Coming to Doha was my first real encounter with the region. Despite having traveled widely, Qatar felt new, unfamiliar, and at times challenging with its summer heat. Belonging didn’t happen overnight and definitely not until the end of my first year. But slowly, and very genuinely, Doha grew on me. It’s an incredibly comfortable city to live in: clean, safe, affordable, international, and quietly welcoming. It offers everything at once, including beaches and museums, calm family life and vibrant social scenes day and night, world-class facilities and a strong sense of culture. It’s a place you can imagine living in at almost any stage of your life. And before I knew it, Doha stopped feeling temporary, feeling unexpectedly like another home.
Still, there was one curiosity I carried with me: what about college life in the United States, the very thing I had imagined for so long?
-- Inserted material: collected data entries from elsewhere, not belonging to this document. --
Lemma filter_all {A} (P : A → Prop) `{∀ x, Decision (P x)} l : Forall P l → filter P l = l.
Proof. induction 1 as [|x l Hx _ IH]; [done|]. rewrite filter_cons, decide_True by done. by rewrite IH. Qed.
Lemma filter_none {A} (P : A → Prop) `{∀ x, Decision (P x)} l : Forall (λ x, ¬ P x) l → filter P l = [].
Proof. induction 1 as [|x l Hx _ IH]; [done|]. by rewrite filter_cons, decide_False by done. Qed.
Definition seq_lt (x y : SubscriptionEvent) : Prop := sev_sequence x < sev_sequence y.
Lemma numbered_sorted first l : StronglySorted seq_lt (numbered_from first l).
Proof.
  revert first. induction l as [|n l IH]; intros first; [constructor|]. unfold numbered_from.
  rewrite imap_cons. constructor.
  - erewrite imap_ext; [apply (IH (first + 1))|]. intros i x _. simpl. f_equal. lia.
  - apply Forall_lookup. intros i x Hx. apply list_lookup_imap_Some in Hx as (y & _ & ->).
    unfold seq_lt. simpl. lia.
Qed.
Lemma StronglySorted_drop {A} (R : relation A) n l : StronglySorted R l → StronglySorted R (drop n l).
Proof. intros Hs. revert n. induction Hs as [|x l Hs IH Hx]; intros [|n]; simpl; try constructor; eauto. Qed.
Lemma retained_sorted : StronglySorted seq_lt retained.
Proof. rewrite (feed_window _ _ Hfeeds). apply StronglySorted_drop, numbered_sorted. Qed.
Lemma numbered_lookup i e : numbered log !! i = Some e → sev_sequence e = N.of_nat i + 1 ∧ (i < length log)%nat.
Proof.
  intros Hi. pose proof (lookup_lt_Some _ _ _ Hi) as Hl. rewrite length_numbered in Hl.
  apply list_lookup_imap_Some in Hi as (y & _ & ->). simpl. lia.
Qed.
Lemma retained_bound e : e ∈ retained → sev_sequence e < u64_max ∧ sev_sequence e < svc_next_subscription_sequence svc.
Proof.
  rewrite (feed_window _ _ Hfeeds), (feed_next _ _ Hfeeds). pose proof (feed_fits _ _ Hfeeds).
  intros Hin. apply list_elem_of_lookup in Hin as [i Hi]. rewrite lookup_drop in Hi.
  apply numbered_lookup in Hi as [-> ?]. lia.
Qed.
(** After a page, what is left starts at the page's [next_sequence]. *)
Lemma wanted_split from page rest e l :
  StronglySorted seq_lt l → wanted topics from l = page ++ rest → last page = Some e →
  rest = wanted topics (sev_sequence e + 1) l ∧ from ≤ sev_sequence e.
Proof.
  intros Hs Hw Hlast. apply last_Some in Hlast as [page' ->].
  assert (Hws : StronglySorted seq_lt (wanted topics from l)).
  { unfold wanted. clear -Hs. induction Hs as [|x l Hs IH Hx]; [constructor|]. rewrite filter_cons.
    case_decide; [|done]. constructor; [done|]. rewrite Forall_forall in *. intros y [_ Hy]%list_elem_of_filter. auto. }
  assert (He : from ≤ sev_sequence e).
  { assert (e ∈ wanted topics from l) as Hin by (rewrite Hw; set_solver). by apply list_elem_of_filter in Hin as [[? _] _]. }
  split; [|done]. rewrite Hw in Hws.
  assert (wanted topics (sev_sequence e + 1) l = filter (λ x, sev_sequence e + 1 ≤ sev_sequence x) (wanted topics from l)) as ->.
  { unfold wanted. rewrite list_filter_filter. apply list_filter_iff. intros x. split; [|tauto]. intros []; split; [done|]. split; [lia|done]. }
  rewrite Hw, filter_app, filter_none, filter_all; [done| |].
  - rewrite <- app_assoc in Hws. apply StronglySorted_app_1_r in Hws. apply StronglySorted_inv in Hws as [_ Hx].
    eapply Forall_impl; [exact Hx|]. unfold seq_lt. simpl. lia.
  - apply StronglySorted_app_1_l in Hws. clear -Hws. apply Forall_app. split; [|constructor; [lia|constructor]].
    induction page' as [|x page' IH]; [constructor|]. simpl in Hws. apply StronglySorted_inv in Hws as [Hws Hx].
    constructor; [|by apply IH]. rewrite Forall_app, Forall_singleton in Hx. destruct Hx as [_ Hx]. unfold seq_lt in Hx. lia.
Qed.
Local Abbreviation earliest := (earliest_retained_subscription_sequence svc).
Lemma page_spec from :
  ∃ page, get_subscription_events svc subscription_id from limit = Ok page ∧
    wanted topics (N.max from earliest) retained
      = sep_events page ++ wanted topics (sep_next_sequence page) retained ∧
    (sep_events page = [] → wanted topics (N.max from earliest) retained = []) ∧
    (sep_events page ≠ [] → N.max from earliest < sep_next_sequence page).
Proof.
  unfold get_subscription_events. rewrite Hsub. cbn [ok_or outcome_bind]. cbv zeta.
  set (n := Nat.min limit DEFAULT_MAX_SUBSCRIPTION_EVENT_PAGE_SIZE).
  assert (Hn : (0 < n)%nat) by (unfold n, DEFAULT_MAX_SUBSCRIPTION_EVENT_PAGE_SIZE; lia).
  set (f := N.max from earliest). set (evs := filter (λ e, f ≤ sev_sequence e) retained).
  destruct (page_events_spec topics n evs) as (rest & Hsplit & _ & Hnil).
  assert (Hw : wanted topics f retained = page_events topics n evs ++ rest).
  { rewrite <- Hsplit. unfold wanted, evs. rewrite list_filter_filter. apply list_filter_iff. intros x. tauto. }
  destruct (last (page_events topics n evs)) as [e|] eqn:Hlast.
  - destruct (wanted_split f _ _ _ _ retained_sorted Hw Hlast) as [Hrest Hf].
    assert (He : e ∈ retained).
    { apply last_Some in Hlast as [p Hp]. assert (e ∈ wanted topics f retained) as Hin by (rewrite Hw, Hp; set_solver).
      by apply list_elem_of_filter in Hin as [_ ?]. }
    unfold succ_u64. rewrite (proj2 (N.ltb_lt _ _)) by (apply retained_bound; done). cbn [outcome_bind].
    eexists. split; [reflexivity|]. cbn [sep_events sep_next_sequence]. rewrite Hw, Hrest. split_and!; [done| |lia].
    intros Hp. by rewrite Hp in Hlast.
  - apply last_None in Hlast. rewrite Hlast in *. rewrite (Hnil eq_refl Hn) in Hw. cbn [outcome_bind].
    eexists. split; [reflexivity|]. cbn [sep_events sep_next_sequence]. split_and!; [|done..].
    rewrite Hw. symmetry. apply filter_none. apply Forall_forall. intros x Hx [Hle _].
    apply retained_bound in Hx. lia.
Qed.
Thus, while most of us go on to study abroad in our junior or senior years, I went earlier. Thanks to advanced credits, I spent my sophomore fall semester at Georgetown’s main campus in Washington, DC. I arrived with a completely different cohort there, built new friendships, and experienced the university from another angle. And something clicked almost immediately. DC felt different from any American city I had been to before. No skyscrapers. A European rhythm, especially in our dear Georgetown neighborhood. A city with intellectual gravity. Everyone around you seems to be studying and holding graduate degrees, constantly researching, or shaping policy, and that energy pulls you in.
I loved DC not just as a student, but as a future version of myself. If not Doha or Ankara, it’s where I can imagine working one day, perhaps in diplomacy, policy, or international organizations. When my semester ended and I returned to Doha, my connection to DC didn’t disappear. If anything, it deepened. I kept finding reasons to go back: for competitions like the Jessup Moot Court, where my team represented Qatar in the international finals last year and is set to do it again this semester, for breaks, for short visits squeezed into longer trips. Every time, there were familiar faces waiting: friends from GU-Q that kept doing their semester abroad just like I did, friends from the main campus, people from different batches and campuses who all somehow shared the same sense of belonging to DC.

To me, that’s the unique magic of being a Georgetown student in Qatar. You don’t belong to just one place. You belong to Doha and to DC. And if you study abroad elsewhere, you carry that sense of home with you too. Georgetown doesn’t ask you to choose between identities or cities. You eventually belong and carry them with you.
And once you learn how to do that, every return feels less like arriving somewhere new, and more like coming back home. I have two planned DC trips this semester due to trips and competitions, and I feel equally excited about going there and coming back to Doha, especially given my final semester at college. After all, they are both my home away from home.